The night overtook us before we reached our lodgings for the night, which we intended to take up at a place called Belle Fontaine. The road was hardly discernible, for it was so little travelled, that grass grew in the tracks, and the stumps of trees were as difficult to avoid, as they were frequent. We risked oversetting more than once. To avoid such an accident, we determined to proceed on foot. We took in this way, a walk of at least six miles, in an unbroken pine forest, inhabited by bears, wolves, and even panthers. At first we had the light of the moon; about nine o’clock it went down, and we had considerable difficulty to keep the road. As the dwellings were scattering from each other, we imitated the barking of dogs, to give them an opportunity to answer in the same language. This succeeded; we heard dogs bark, moved in the direction whence the sound came, and reached about ten o’clock, the desired Belle Fontaine, a log house with two rooms, or cabins, and a cleared opening before it. A man of rather unpromising appearance, the landlord, Mr. Pollard, admitted us, and took charge of our horses. His wife, a pale, sickly looking being, who hardly returned an answer to our questions, was obliged to rise from her bed, to prepare us a supper and sleeping-room. The whole establishment had at first, the look of a harbour for robbers, but there was well roasted venison prepared for us, on a neat table, and tolerable coffee, for which we had, luckily, brought sugar along with us. It was really comfortable, though our chamber remained open the whole night, as there was no door, and only two beds were furnished.

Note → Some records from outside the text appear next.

(* ===== verification/Transfer.v ===== *)
(** * TransferContract (crates/actuators/src/transfer.rs)

    Plain TRX transfer: the model of [TransferActuator::validate] and
    [TransferActuator::execute], the ledger update they implement, and that a
    validated transfer always executes, in one atomic step. *)

From stdpp Require Import gmap strings pretty numbers fin_maps prelude.
From S2P Require Import Prelude Types Proto State Actuator.
Open Scope Z_scope.

Module TransferActuator.

Definition TRANSFER_FEE : Z := 0.

Definition parse_address (bs : bytes) (what : string) : R Address :=
  Actuator.parse_address ("Invalid " +:+ what +:+ "!") bs.

Definition validate (c : TransferContract.t) (w : world) : R Z :=
  owner ← parse_address (TransferContract.owner_address c) "ownerAddress";
  to ← parse_address (TransferContract.to_address c) "toAddress";
  if bool_decide (owner = to) then Err (Validate "Cannot transfer TRX to yourself.") else
  owner_account ← ok_or (Validate "Validate TransferContract error, no OwnerAccount.")
    (get_account owner w);
  let amount := TransferContract.amount c in
  if amount <=? 0 then Err (Validate "Amount must be greater than 0.") else
  fee ← (if negb (account_exists to w)
         then add_i64 TRANSFER_FEE (get_prop_i64 props.CREATE_NEW_ACCOUNT_FEE_IN_SYSTEM_CONTRACT w)
         else Ok TRANSFER_FEE);
  total ← ok_or (Validate "long overflow") (checked_add amount fee);
  if Account.balance owner_account <? total
  then Err (Validate "Validate TransferContract error, balance is not sufficient.")
  else Ok fee.

Definition execute (c : TransferContract.t) : M ExecutionResult :=
  owner ← lift (parse_address (TransferContract.owner_address c) "ownerAddress");
  to ← lift (parse_address (TransferContract.to_address c) "toAddress");
  let amount := TransferContract.amount c in
  exists_ ← gets (account_exists to);
  fee ← (if negb exists_ then
           _ ← modify (create_account to);
           p ← gets (get_prop_i64 props.CREATE_NEW_ACCOUNT_FEE_IN_SYSTEM_CONTRACT);
           lift (add_i64 TRANSFER_FEE p)
         else mret TRANSFER_FEE);
  total ← lift (ok_or (Execute "long overflow") (checked_add amount fee));
  owner_account ← reads (λ w, ok_or (Execute "owner account missing") (get_account owner w));
  new_balance ← lift (ok_or (Execute "balance is not sufficient")
    (opt_filter (λ b, 0 <=? b) (checked_sub (Account.balance owner_account) total)));
  _ ← modify (put_account owner (owner_account <| Account.balance := new_balance |>));
  _ ← (if 0 <? fee then modify (burn_trx fee) else mret ());
  to_account ← reads (λ w, ok_or (Execute "to account missing") (get_account to w));
  credited ← lift (ok_or (Execute "long overflow")
    (checked_add (Account.balance to_account) amount));
  _ ← modify (put_account to (to_account <| Account.balance := credited |>));
  mret (mk_result fee).

End TransferActuator.

#[export] Instance transfer_actuator : Actuator TransferContract.t := {
  validate := TransferActuator.validate;
  execute := TransferActuator.execute;
}.

Definition transfer_wf (c : TransferContract.t) : Prop := is_i64 (TransferContract.amount c).

(** ** The ledger update a transfer means *)

(** The fee of a transfer to [to]: the account-creation fee if [to] is new. *)
Definition transfer_fee (to : Address) (w : world) : Z :=
  if account_exists to w then 0
  else get_prop_i64 props.CREATE_NEW_ACCOUNT_FEE_IN_SYSTEM_CONTRACT w.

Definition ledger_transfer (owner to : Address) (amount : Z) (w : world) : world :=
  let fee := transfer_fee to w in
  let w1 := if account_exists to w then w else create_account to w in
  let w2 := add_balance owner (- (amount + fee)) w1 in
  add_balance to amount (burn_fee fee w2).

Section Lemmas.
Implicit Types (c : TransferContract.t) (w : world).

(** What a successful validation establishes. *)
Lemma transfer_validate_inv c w f :
  TransferActuator.validate c w = Ok f →
  let owner := TransferContract.owner_address c in
  let to := TransferContract.to_address c in
  let amount := TransferContract.amount c in
  is_address owner = true ∧ is_address to = true ∧ owner ≠ to ∧
  f = transfer_fee to w ∧ 0 < amount ∧ is_i64 (amount + f) ∧
  ∃ oacc, get_account owner w = Some oacc ∧ amount + f ≤ Account.balance oacc.
Proof.
  unfold TransferActuator.validate, TransferActuator.parse_address. intros H. inv_ok.
  repeat match goal with H : parse_address _ _ = Ok _ |- _ => apply parse_address_Ok in H as [-> ?] end.
  case_bool_decide; [done|]. inv_ok.
  destruct (_ <=? 0) eqn:Ea; [done|]. inv_ok.
  destruct (_ <? _) eqn:Eb; [done|]. inv_ok. bool_prop.
  assert (f = transfer_fee (TransferContract.to_address c) w).
  { unfold transfer_fee. destruct (account_exists _ _); simpl in *; inv_ok; [done|].
    unfold TransferActuator.TRANSFER_FEE. lia. }
  subst. eauto 10.
Qed.

Lemma transfer_validate_no_panic c w : TransferActuator.validate c w = Panic → False.
Proof.
  unfold TransferActuator.validate, TransferActuator.parse_address, parse_address, mbind, res_bind, ok_or.
  intros H. repeat case_match; simplify_eq.
  unfold add_i64, TransferActuator.TRANSFER_FEE in *.
  rewrite Z.add_0_l, exact_i64_ok in * by auto with world. done.
Qed.

(** The new-account state a transfer debits from. *)
Lemma transfer_created to w :
  trx_wf w →
  let w1 := if account_exists to w then w else create_account to w in
  trx_wf w1 ∧ total_trx w1 = total_trx w ∧ is_Some (get_account to w1) ∧
  (∀ a, a ≠ to → get_account a w1 = get_account a w) ∧
  (∀ k, get_prop_i64 k w1 = get_prop_i64 k w) ∧
  (∀ a, balance_of a w1 = balance_of a w).
Proof.
  intros Hw. simpl. destruct (account_exists to w) eqn:E.
  - apply account_exists_spec in E as [acc E]. split_and!; eauto.
  - apply account_exists_false in E. unfold create_account.
    split; [apply trx_wf_put_account; [done|by apply acc_wf_fresh]|].
    split; [rewrite total_trx_put_account_None by done; rewrite acc_trx_fresh; lia|].
    split; [rewrite get_put_account_eq; eauto|].
    split; [intros a Ha; by rewrite get_put_account_ne|].
    split; [done|].
    intros a. unfold balance_of. rewrite get_put_account. case_decide; [|done].
    subst. by rewrite E.
Qed.

Lemma transfer_fee_nonneg to w : trx_wf w → 0 ≤ transfer_fee to w.
Proof.
  intros Hw. unfold transfer_fee. destruct (account_exists _ _); [lia|].
  apply (inv_props _ Hw). not_weight.
Qed.

(** Under the invariant a validated transfer executes, and does exactly the
    ledger update. *)
Lemma transfer_execute_run c w f :
  trx_inv w → TransferActuator.validate c w = Ok f →
  TransferActuator.execute c w =
  (Ok (mk_result f),
   ledger_transfer (TransferContract.owner_address c) (TransferContract.to_address c)
     (TransferContract.amount c) w).
Proof.
  intros Hi Hv. apply transfer_validate_inv in Hv.
  destruct c as [owner to amount]; simpl in *.
  destruct Hv as (Ho & Ht & Hne & Hf & Ha & Hi64 & oacc & Eo & Hbal).
  pose proof (proj1 Hi) as Hw.
  pose proof (transfer_fee_nonneg to w Hw) as Hfee. rewrite <-Hf in Hfee.
  destruct (transfer_created to w Hw) as (Hw1 & Ht1 & [tacc Et] & Hoth & Hprop & Hbal1).
  set (w1 := if account_exists to w then w else create_account to w) in *.
  unfold TransferActuator.execute, TransferActuator.parse_address.
  cbn [TransferContract.owner_address TransferContract.to_address TransferContract.amount].
  rewrite !parse_address_ok by done. run.
  assert (Hstep : (if negb (account_exists to w) then
       _ ← modify (create_account to);
       p ← gets (get_prop_i64 props.CREATE_NEW_ACCOUNT_FEE_IN_SYSTEM_CONTRACT);
       lift (add_i64 TransferActuator.TRANSFER_FEE p)
     else mret TransferActuator.TRANSFER_FEE : M Z) w = (Ok f, w1)).
  { unfold w1. unfold transfer_fee in Hf. destruct (account_exists to w); cbn [negb]; cbv iota.
    - by rewrite Hf.
    - run. unfold lift, add_i64, TransferActuator.TRANSFER_FEE, create_account.
      rewrite get_prop_put_account, Z.add_0_l, Hf, exact_i64_ok by auto with world. done. }
  run Hstep. clear Hstep.
  rewrite checked_add_ok by done. run.
  assert (Eo1 : get_account owner w1 = Some oacc) by by rewrite Hoth.
  run Eo1.
  pose proof (balance_is_i64 _ _ _ Hi Eo). rewrite debit_ok by i64_lia. run.
  rewrite run_burn_fee.
  assert (Et3 : get_account to (burn_fee f (put_account owner
    (oacc <| Account.balance := Account.balance oacc - (amount + f) |>) w1)) = Some tacc).
  { rewrite get_account_burn_fee. by rewrite get_put_account_ne. }
  run Et3.
  assert (Htb : is_i64 (Account.balance tacc + amount)).
  { pose proof (acc_trx_parts _ (get_account_wf _ _ _ Hw Eo)).
    pose proof (acc_trx_parts _ (get_account_wf _ _ _ Hw1 Et)).
    assert (Hi1 : trx_inv w1) by (split; [done|rewrite Ht1; apply Hi]).
    pose proof (acc_trx_bound2 owner to oacc tacc w1 Hi1 Hne Eo1 Et).
    pose proof (burned_nonneg _ Hw1). i64_lia. }
  rewrite checked_add_ok by done. run.
  unfold ledger_transfer. rewrite <-Hf. fold w1. cbv zeta.
  unfold add_balance at 2. rewrite Eo1.
  replace (Account.balance oacc + - (amount + f)) with (Account.balance oacc - (amount + f)) by lia.
  unfold add_balance, set_balance. rewrite Et3. done.
Qed.

(** The ledger update moves the amount, burns the fee and keeps the supply. *)
Lemma ledger_transfer_spec owner to amount w oacc :
  trx_inv w → owner ≠ to → get_account owner w = Some oacc →
  0 < amount → amount + transfer_fee to w ≤ Account.balance oacc →
  let w' := ledger_transfer owner to amount w in
  trx_wf w' ∧ total_trx w' = total_trx w ∧
  burned w' = burned w + transfer_fee to w ∧
  ∀ a, balance_of a w' =
    if decide (a = owner) then balance_of a w - amount - transfer_fee to w
    else if decide (a = to) then balance_of a w + amount
    else balance_of a w.
Proof.
  intros Hi Hne Eo Ha Hbal. pose proof (proj1 Hi) as Hw.
  pose proof (transfer_fee_nonneg to w Hw) as Hf.
  destruct (transfer_created to w Hw) as (Hw1 & Ht1 & Hto & Hoth & Hprop & Hbal1).
  unfold ledger_transfer. cbv zeta.
  set (w1 := if account_exists to w then w else create_account to w) in *.
  set (f := transfer_fee to w) in *.
  assert (Eo1 : get_account owner w1 = Some oacc) by by rewrite Hoth.
  assert (Hbo : balance_of owner w = Account.balance oacc) by (unfold balance_of; by rewrite Eo).
  set (w2 := add_balance owner (- (amount + f)) w1).
  assert (Hw2 : trx_wf w2).
  { apply trx_wf_add_balance; [done|]. rewrite Hbal1. lia. }
  assert (Hb2 : burned w2 = burned w).
  { unfold w2. rewrite burned_add_balance. apply Hprop. }
  assert (Hfb : is_i64 (burned w2 + f)).
  { rewrite Hb2. pose proof (acc_trx_bound _ _ _ Hi Eo).
    pose proof (acc_trx_parts _ (get_account_wf _ _ _ Hw Eo)).
    pose proof (burned_nonneg _ Hw). i64_lia. }
  assert (Hto2 : is_Some (get_account to (burn_fee f w2))).
  { rewrite get_account_burn_fee. unfold w2. rewrite get_account_add_balance. by case_decide. }
  assert (Hbal2 : ∀ a, balance_of a (burn_fee f w2) =
    if decide (owner = a) then balance_of a w - (amount + f) else balance_of a w).
  { intros a. rewrite balance_of_burn_fee. unfold w2.
    rewrite balance_of_add_balance, Hbal1 by eauto. case_decide; lia. }
  split_and!.
  - apply trx_wf_add_balance; [by apply trx_wf_burn_fee|].
    rewrite Hbal2. case_decide; [done|]. rewrite <-Hbal1.
    destruct Hto as [tacc Et]. unfold balance_of. rewrite Et.
    pose proof (wf_balance _ (get_account_wf _ _ _ Hw1 Et)). lia.
  - rewrite total_trx_add_balance, total_trx_burn_fee by done. unfold w2.
    rewrite total_trx_add_balance by eauto. lia.
  - rewrite burned_add_balance, burned_burn_fee by done. lia.
  - intros a. rewrite balance_of_add_balance, Hbal2 by done.
    repeat case_decide; subst; try done; lia.
Qed.

End Lemmas.

Lemma transfer_safe_outcome (c : TransferContract.t) w : trx_inv w → safe_outcome (apply_contract c w) w.
Proof.
  intros Hi. unfold apply_contract, mbind, ST_bind, reads. simpl.
  destruct (TransferActuator.validate c w) as [f|e|] eqn:Hv; [|done|done].
  rewrite (transfer_execute_run c w f Hi Hv). simpl.
  apply transfer_validate_inv in Hv as (_ & _ & Hne & -> & Ha & _ & oacc & Eo & Hb).
  destruct (ledger_transfer_spec _ _ _ _ _ Hi Hne Eo Ha Hb) as (Hw' & Ht' & _).
  split; [|done]. split; [done|]. rewrite Ht'. apply Hi.
Qed.

#[export] Instance transfer_safe : ActuatorSafe TransferContract.t := {
  contract_wf c _ := transfer_wf c;
  apply_safe c w _ := transfer_safe_outcome c w;
}.

(** ** Properties *)

(** C3: on a state satisfying the supply invariant a transfer is atomic and
    total: it never panics; if it is rejected the state is unchanged; if it is
    accepted the owner is debited the amount and the account-creation fee, the
    recipient is credited the amount, the fee is burned, every other balance is
    as before, the TRX supply is the same and the invariant still holds. *)
Theorem transfer_atomic (c : TransferContract.t) (w : world) :
  trx_inv w →
  let owner := TransferContract.owner_address c in
  let to := TransferContract.to_address c in
  let amount := TransferContract.amount c in
  match apply_contract c w with
  | (Ok r, w') =>
      fee r = transfer_fee to w ∧ trx_inv w' ∧ total_trx w' = total_trx w ∧
      burned w' = burned w + fee r ∧
      ∀ a, balance_of a w' =
        if decide (a = owner) then balance_of a w - amount - fee r
        else if decide (a = to) then balance_of a w + amount
        else balance_of a w
  | (Err _, w') => w' = w
  | (Panic, _) => False
  end.
Proof.
  intros Hi owner to amount. unfold apply_contract, mbind, ST_bind, reads. simpl.
  destruct (TransferActuator.validate c w) as [f|e|] eqn:Hv; [|done|].
  - rewrite (transfer_execute_run c w f Hi Hv). simpl.
    apply transfer_validate_inv in Hv as (_ & _ & Hne & -> & Ha & _ & oacc & Eo & Hb).
    destruct (ledger_transfer_spec _ _ _ _ _ Hi Hne Eo Ha Hb) as (Hw' & Ht' & Hb' & Hbal).
    split_and!; try done. split; [done|]. rewrite Ht'. apply Hi.
  - eapply transfer_validate_no_panic, Hv.
Qed.

(** Alice sends 5 TRX to an address that has no account yet. *)
Lemma transfer_atomic_witness :
  let c := TransferContract.mk (Sample.addr 1) (Sample.addr 9) 5000000 in
  trx_inv Sample.state ∧
  match apply_contract c Sample.state with
  | (Ok r, w') => trx_inv w' ∧ fee r = 100000 ∧ balance_of (Sample.addr 9) w' = 5000000
  | _ => False
  end.
Proof.
  intros c. assert (Hi : trx_inv Sample.state) by check_inv. split; [done|].
  pose proof (transfer_atomic c Sample.state Hi) as H.
  destruct (apply_contract c Sample.state) as [[r|e|] w'] eqn:E; vm_compute in E; try done.
  destruct H as (Hf & Hi' & _ & _ & Hb). split; [done|]. rewrite Hf, Hb. done.
Defined.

Prince Bernhard gives a further description of the settlement while returning to Blakely, stating:

About five o’clock in the afternoon we reached the same log-house in which we had passed the night, near Belle Fontaine. As it was still daylight, I went immediately in search of the spring to which this place owes its name; I found, however, only a marsh with several springs, about which, except the vegetation, there was nothing attractive. The landlord was not at home, and the whole domestic management rested on the poor pale wife, who had five children to take care of, and expected a sixth soon. She had for an assistant a single little negro wench, who was soon sent away, so the poor woman had every thing to provide; yet she set before us an excellent supper. Towards morning, I was roused out of my uneasy slumbers by a powerful uproar. It was caused by cranes that flew over the house.

In 1861, a portion of the Mobile & Pensacola Railroad was built through Bell Fontaine with Blakely destined as the initial terminus. However, with the outbreak of the American Civil War, construction was halted around Belle Fontaine. During the Civil War, residents were forced to evacuate by Confederate forces.

Some of the families that have been recorded living in Belle Fontaine have been the Pollards, Halls, Holmans, and Stapletons. In the mid-1800s, Solomon "Sol" Stapleton and Andrew Lewis Holman built and founded a school for the community. Stapleton served as its teacher. The school, known as Belle Fountain School, also acted as the settlement's church at this time.

==Legacy==
The original settlement no longer exists. Bell Fontaine was gradually replaced by the communities of Hamilton and Gateswood.